Jadah McCoy’s ORGANIC, pitched as Bladerunner meets Pitch Black, in which 18-year-old Syl has barely survived the genetic splicing that plagued her human body. After discovering the androids’ plot to wipe out human and Cull alike, Syl must return to Elite to warn the other survivors. However, with the realization that her group of survivors isn’t the only one, also comes the realization that some humans are just as bad as androids. Bastion and Syl grow closer, however, their relationship suffers under the weight of her past ghosts and a growing threat that endangers human and android alike.
Breathing is a habit. The oxygen filters into my system, fizzles through my circuits then dissipates to nothingness. This new body is alien; it feels like my own, but I know it’s not. My eyes fall on the hole in front of me―the giant chunk of concrete ripped from the ground where the entrance to the Sanctuary used to be.
The music in my ear stutters to a stop, and the gun in my hand hangs limp.
We’re too late.
Bastion kneels beside me, leaning against his weapon as he studies the torn roots and claw marks that score the earth. His coattails catch in the dry dirt beneath him. He looks up, blue eyes lit with mechanical brightness. “I take it this isn’t the work of the Cull you’re used to?”

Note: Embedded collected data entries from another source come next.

(** In a well-formed table the current session is live and is the agent's. *)
Lemma current_live st a id p s :
  Inv st -> current st a = Some (id, Some (p, s)) ->
  latestByAg st !! a = Some id /\ byID st !! id = Some p /\ heap st !! p = Some s /\ ID s = id /\
  revoked s = false /\ AgentID s = a /\ sess_ok s.
Proof.
  intros Hi (Hl & Hs)%current_Some. symmetry in Hs. apply session_of_Some in Hs as [Hb Hh].
  destruct (inv_byID st Hi id p Hb) as (s' & Hh' & Hid & Hrev & Hl'). simplify_eq.
  destruct (inv_latest st Hi a _ Hl) as (p' & s' & Hb' & Hh'' & Ha). simplify_eq.
  split_and!; try done. by eapply inv_sess.
Qed.

Lemma evolves_refl s : evolves s s.
Proof. unfold evolves. split_and!; try done. intros H. split_and!; [done..|]. by exists 0. Qed.
Lemma evolves_trans s1 s2 s3 : evolves s1 s2 -> evolves s2 s3 -> evolves s1 s3.
Proof.
  intros (I1 & A1 & T1 & C1 & G1 & R1 & S1) (I2 & A2 & T2 & C2 & G2 & R2 & S2).
  unfold evolves. split_and!; try congruence; [|auto].
  intros Hr. destruct (R1 Hr) as (Hr' & Hsub & k & Hk), (R2 Hr') as (Hr'' & Hsub' & k' & Hk').
  split_and!; [done|by trans (assignedJobs s2)|]. exists (k + k'). by rewrite Hk', Hk, drop_drop.
Qed.

(** Replacing one object by an evolution of it that keeps the object's
    well-formedness, and does not revoke it, keeps the invariant. *)
Lemma Inv_with_heap st p s s' :
  Inv st -> heap st !! p = Some s -> evolves s s' -> sess_ok s' -> revoked s' = revoked s ->
  Inv (with_heap st p s').
Proof.
  intros Hi Hp (I & A & _) Hok Hrev. split; simpl.
  - intros id q Hq. destruct (inv_byID st Hi id q Hq) as (t & Ht & Hid & Hr & Hl).
    destruct (decide (q = p)) as [->|Hne].
    + simplify_eq. exists s'. rewrite lookup_insert_eq. by rewrite A, I, Hrev.
    + exists t. by rewrite lookup_insert_ne.
  - intros a id Hid. destruct (inv_latest st Hi a id Hid) as (q & t & Hq & Ht & Ha).
    destruct (decide (q = p)) as [->|Hne].
    + simplify_eq. exists p, s'. by rewrite lookup_insert_eq, A.
    + exists q, t. by rewrite lookup_insert_ne.
  - intros q t [[<- <-]|[_ Ht]]%lookup_insert_Some; by eapply inv_next.
  - assert (Hold : forall q t, <[p := s']> (heap st) !! q = Some t ->
        exists t0, heap st !! q = Some t0 /\ ID t0 = ID t).
    { intros q t [[<- <-]|[_ Ht]]%lookup_insert_Some; eauto. }
    intros q q' t t' (t0 & Ht & Hid)%Hold (t0' & Ht' & Hid')%Hold Heq.
    eapply (inv_ids st Hi); [done..|congruence].
  - intros q t [[<- <-]|[_ Ht]]%lookup_insert_Some; [done|by eapply inv_sess].
  - intros q t [[<- <-]|[_ Ht]]%lookup_insert_Some Hr; [|by apply (inv_live st Hi)].
    rewrite I. apply (inv_live st Hi); [done|congruence].
Qed.

(** Every object of the first store is in the second, evolved. *)
Definition grows (st st' : SessionStore) : Prop :=
  forall p s, heap st !! p = Some s -> exists s', heap st' !! p = Some s' /\ evolves s s'.

Lemma grows_refl st : grows st st.
Proof. intros p s Hs. exists s. split; [done|apply evolves_refl]. Qed.
Lemma grows_trans st1 st2 st3 : grows st1 st2 -> grows st2 st3 -> grows st1 st3.
Proof.
  intros H1 H2 p s Hs. destruct (H1 p s Hs) as (s' & Hs' & He), (H2 p s' Hs') as (s'' & ? & ?).
  exists s''. split; [done|by eapply evolves_trans].
Qed.
Lemma grows_insert st st' p s s' :
  heap st !! p = Some s -> heap st' = <[p := s']> (heap st) -> evolves s s' -> grows st st'.
Proof.
  intros Hp Hh He q t Ht. rewrite Hh. destruct (decide (p = q)) as [<-|Hne].
  - rewrite lookup_insert_eq. simplify_eq. eauto.
  - rewrite lookup_insert_ne by done. exists t. split; [done|apply evolves_refl].
Qed.

(** The invariant reads only the heap, the counter and the two maps. *)
Lemma Inv_ext st st' :
  heap st' = heap st -> next st' = next st -> byID st' = byID st ->
  latestByAg st' = latestByAg st -> Inv st -> Inv st'.
Proof. intros Hh Hn Hb Hl [H1 H2 H3 H4 H5 H6]. split; rewrite ?Hh, ?Hn, ?Hb, ?Hl; done. Qed.

Definition good (st st' : SessionStore) : Prop := Inv st' /\ grows st st'.

Lemma good_refl st : Inv st -> good st st.
Proof. intros Hi. split; [done|apply grows_refl]. Qed.

Lemma good_with_heap st p s s' :
  Inv st -> heap st !! p = Some s -> evolves s s' -> sess_ok s' -> revoked s' = revoked s ->
  good st (with_heap st p s').
Proof. intros. split; [by eapply Inv_with_heap|by eapply grows_insert]. Qed.

(** *** Removing a session *)

Lemma good_remove st id p s s' latest :
  Inv st -> byID st !! id = Some p -> heap st !! p = Some s ->
  evolves s s' -> sess_ok s' -> revoked s' = true ->
  latest = delete (AgentID s) (latestByAg st) ->
  forall st', heap st' = <[p := s']> (heap st) -> next st' = next st ->
    byID st' = delete id (byID st) -> latestByAg st' = latest -> good st st'.
Proof.
  intros Hi Hb Hp He Hok Hrs -> st' Hh Hn Hb' Hl'.
  destruct (inv_byID st Hi id p Hb) as (s0 & Hs0 & Hid & Hrev & Hl). simplify_eq.
  destruct He as (I & A & He). split; [|by eapply grows_insert; unfold evolves].
  assert (Hold : forall q t, heap st' !! q = Some t ->
      exists t0, heap st !! q = Some t0 /\ ID t0 = ID t).
  { rewrite Hh. intros q t [[<- <-]|[_ Ht]]%lookup_insert_Some; eauto. }
  split; rewrite ?Hn, ?Hb', ?Hl'.
  - intros id' q [Hne Hq]%lookup_delete_Some.
    destruct (inv_byID st Hi id' q Hq) as (t & Ht & Hid' & Hr & Hlt).
    assert (q <> p) by (intros ->; simplify_eq).
    exists t. rewrite Hh, lookup_insert_ne by done. split_and!; [done..|].
    apply lookup_delete_Some. split; [|done]. intros Heq. rewrite Heq in Hl. congruence.
  - intros a id' [Hne Hq]%lookup_delete_Some.
    destruct (inv_latest st Hi a id' Hq) as (q & t & Hbq & Ht & Ha).
    assert (id' <> ID s) by (intros ->; simplify_eq). assert (q <> p) by (intros ->; simplify_eq).
    exists q, t. rewrite Hh, lookup_insert_ne, lookup_delete_ne by done. done.
  - intros q t (t0 & Ht & _)%Hold. by eapply inv_next.
  - intros q q' t t' (t0 & Ht & Hi1)%Hold (t0' & Ht' & Hi2)%Hold Heq.
    eapply (inv_ids st Hi); [done..|congruence].
  - rewrite Hh. intros q t [[<- <-]|[_ Ht]]%lookup_insert_Some; [done|by eapply inv_sess].
  - rewrite Hh. intros q t [[<- <-]|[Hne Ht]]%lookup_insert_Some Hr; [congruence|].
    apply lookup_delete_Some. split; [|by apply (inv_live st Hi)].
    intros Heq. apply Hne. by eapply (inv_ids st Hi).
Qed.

I step closer, peering into the hole. It’s probably fifteen feet in diameter. Gashes scar the walls all the way down until the tunnel opens up at the sewers. No sound comes from within―no sign that anyone inside might still be alive.

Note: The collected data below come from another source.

(* ===== verification/Deploy.v ===== *)
(** [server/internal/deploy]: what the server reads of an external GitOps
    controller, and the decision it takes on each reading.  [convergence.go],
    [decide.go], [rollout.go], [argocd.go] and [validate.go].  The documents the
    cluster answers with are the decoded JSON; fetching them is a parameter. *)

From S2P Require Import Prelude GoStrings GoTime.

(** ** Domain ([provider.go]) *)

Inductive SyncMode := SyncModeTrigger | SyncModeObserve | SyncModeOther (s : string).
Inductive RolloutPhase :=
| RolloutProgressing | RolloutPaused | RolloutDegraded | RolloutHealthy | RolloutOther (s : string).
Inductive OpPhase := OpNone | OpRunning | OpSucceeded | OpFailed | OpError | OpTerminating.
Inductive SyncStatus := SyncUnset | SyncSynced | SyncOutOfSync | SyncUnknown.
Inductive HealthStatus :=
| HealthUnset | HealthHealthy | HealthProgressing | HealthDegraded | HealthSuspended | HealthMissing
| HealthUnknown.
Inductive DeployOutcome := OutcomePending | OutcomeSucceeded | OutcomeFailed.
#[export] Instance SyncMode_eq_dec : EqDecision SyncMode. Proof. solve_decision. Defined.
#[export] Instance RolloutPhase_eq_dec : EqDecision RolloutPhase. Proof. solve_decision. Defined.
#[export] Instance OpPhase_eq_dec : EqDecision OpPhase. Proof. solve_decision. Defined.
#[export] Instance SyncStatus_eq_dec : EqDecision SyncStatus. Proof. solve_decision. Defined.
#[export] Instance HealthStatus_eq_dec : EqDecision HealthStatus. Proof. solve_decision. Defined.
#[export] Instance DeployOutcome_eq_dec : EqDecision DeployOutcome. Proof. solve_decision. Defined.

Record DeploymentTarget := {
  Target_ProjectID : string;
  Target_Environment : string;
  Target_Provider : string;
  Target_Cluster : string;
  Target_Application : string;
  Target_Namespace : string;
  Target_SyncMode : SyncMode;
  Target_RolloutAware : bool;
  Target_RolloutCluster : string;
  Target_RolloutNamespace : string;
  Target_RolloutName : string;
}.
#[export] Instance DeploymentTarget_eq_dec : EqDecision DeploymentTarget. Proof. solve_decision. Defined.

Record RolloutState := {
  Phase : RolloutPhase;
  PauseReason : string;
  CurrentStepIndex : Z;
  CurrentStepKnown : bool;
  StepCount : Z;
  Aborted : bool;
  Message : string;
  StableHash : string;
  PodHash : string;
  PausedIndefinitely : bool;
  FullyPromoted : bool;
  ResolvedCluster : string;
  ResolvedNamespace : string;
  ResolvedName : string;
  AnalysisActive : bool;
  AnalysisKind : string;
  AnalysisName : string;
  AnalysisPhase : string;
  AnalysisMessage : string;
}.
Definition zero_rollout : RolloutState := {|
  Phase := RolloutOther ""; PauseReason := ""; CurrentStepIndex := 0; CurrentStepKnown := false;
  StepCount := 0; Aborted := false; Message := ""; StableHash := ""; PodHash := "";
  PausedIndefinitely := false; FullyPromoted := false; ResolvedCluster := ""; ResolvedNamespace := "";
  ResolvedName := ""; AnalysisActive := false; AnalysisKind := ""; AnalysisName := "";
  AnalysisPhase := ""; AnalysisMessage := "";
|}.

A frown pulls my lips down. “No.”
“Syl.” Bastion stands, prepared to stop me.
Ignoring him, I step off the uneven ledge. My body falls through the air, landing with a small splash in the sewers below. A fall at that height would have broken my human body’s legs, but the metal frame absorbs the impact and then some. I take off, running full speed in the direction of the Sanctuary. These muscles, they never grow weak, or tired, or burn with exhaustion. Bastion catches up quickly, his footsteps shadowing mine. Darkness isn’t an obstacle for us; we can see through it as if it were daylight.

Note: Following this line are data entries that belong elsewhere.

(** [UPDATE deploy_watches SET ... WHERE deployment_revision_id = $1 AND claim_id = $2
    AND guard]: whether a row was updated. *)
Definition fenced (rev claim : uuid) (guard : DeployWatch -> bool) (f : DeployWatch -> DeployWatch)
    (db : DB) : DB * bool :=
  match watches db !! rev with
  | Some w =>
      if bool_decide (dw_claim_id w = Some claim) && guard w
      then (with_watches db (<[rev := f w]> (watches db)), true) else (db, false)
  | None => (db, false)
  end.

(** ** Lease, anchors and gate columns *)

Definition claimable (lease : Duration) (db : DB) (rev : uuid) (w : DeployWatch) : bool :=
  match revisions db !! rev with
  | Some r => bool_decide (rev_status r = "in_progress") &&
              match dw_claimed_at w with None => true | Some t => time_before t (now db - lease)%Z end
  | None => false
  end.
(** One row of [ClaimDeployWatches]; [token] is its [gen_random_uuid()]. *)
Definition ClaimDeployWatch (lease : Duration) (rev token : uuid) (db : DB) : option (DeployWatch * DB) :=
  match watches db !! rev with
  | Some w =>
      if claimable lease db rev w then
        let w' := set_anchors w (dw_sync_requested_at w) (dw_degraded_since w) (Some token) (Some (now db)) in
        Some (w', {| now := now db; used := {[token]} ∪ used db; watches := <[rev := w']> (watches db);
                     revisions := revisions db; jobs := jobs db; votes := votes db; members := members db |})
      else None
  | None => None
  end.
Definition RenewDeployWatch (rev claim : uuid) (db : DB) : DB * bool :=
  fenced rev claim (fun _ => true)
    (fun w => set_anchors w (dw_sync_requested_at w) (dw_degraded_since w) (dw_claim_id w) (Some (now db))) db.
Definition StampDeployWatchSyncRequested (rev : uuid) (db : DB) : DB :=
  match watches db !! rev with
  | Some w => match dw_sync_requested_at w with
              | None => with_watches db (<[rev := set_anchors w (Some (now db)) (dw_degraded_since w) (dw_claim_id w)
                                                   (dw_claimed_at w)]> (watches db))
              | Some _ => db
              end
  | None => db
  end.
Definition SetDeployWatchDegradedSince (rev claim : uuid) (db : DB) : DB * bool :=
  fenced rev claim (fun _ => true)
    (fun w => set_anchors w (dw_sync_requested_at w) (Some (default (now db) (dw_degraded_since w)))
                (dw_claim_id w) (dw_claimed_at w)) db.
Definition ClearDeployWatchDegraded (rev claim : uuid) (db : DB) : DB * bool :=
  fenced rev claim (fun _ => true)
    (fun w => set_anchors w (dw_sync_requested_at w) None (dw_claim_id w) (dw_claimed_at w)) db.

Inductive arm_error := ErrIncompleteGatePin.
Definition ArmRolloutGate (rev claim token : uuid) (step : Z) (cluster namespace name : string) (db : DB)
    : result arm_error (DB * bool) :=
  if bool_decide (cluster = "" \/ namespace = "" \/ name = "") || (step <? 0)%Z then Err ErrIncompleteGatePin
  else Ok (fenced rev claim (fun w => bool_decide (gate_id (dw_gate w) = None))
    (fun w => set_watch w
       {| gate_id := Some token; gate_armed_at := Some (now db); gate_paused_step := Some step;
          gate_rollout_cluster := cluster; gate_rollout_namespace := namespace; gate_rollout_name := name;
          gate_decision := gate_decision (dw_gate w); gate_decided_by := gate_decided_by (dw_gate w);
          gate_actioned_at := gate_actioned_at (dw_gate w) |}
       (dw_deadline_at w) (dw_abort_actioned_at w)) db).

Definition set_decision (g : GateState) (d : GateDecision) (by_ : string) (actioned : option Time) : GateState := {|
  gate_id := gate_id g; gate_armed_at := gate_armed_at g; gate_paused_step := gate_paused_step g;
  gate_rollout_cluster := gate_rollout_cluster g; gate_rollout_namespace := gate_rollout_namespace g;
  gate_rollout_name := gate_rollout_name g; gate_decision := d; gate_decided_by := by_;
  gate_actioned_at := actioned;
|}.
Definition MarkGateActioned (rev claim : uuid) (db : DB) : DB * bool :=
  fenced rev claim (fun w => bool_decide (gate_actioned_at (dw_gate w) = None))
    (fun w => set_watch w (set_decision (dw_gate w) (gate_decision (dw_gate w)) (gate_decided_by (dw_gate w)) (Some (now db)))
                (dw_deadline_at w) (dw_abort_actioned_at w)) db.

The metal bars, the same ones I slipped through so long ago to escape this place, are bent open. I step over one that now lies placidly in the mildewed water. The others look like an old man’s teeth―jagged, uneven, broken.
But beyond the destroyed entrance…
I freeze, my body refusing to move any farther. Chicken feathers litter the area, dingy and bloodstained. Beneath them lie the bodies of people I grew up with. People I know. People I care about. Static fills my ears like a thick layer of cotton.
Symbols hover over a corpse, simulated by my brain―cortex―whatever it is. They shimmer and flicker before translating into letters: deceased. The word populates again and again, a dozen times, once for each body, and I choke.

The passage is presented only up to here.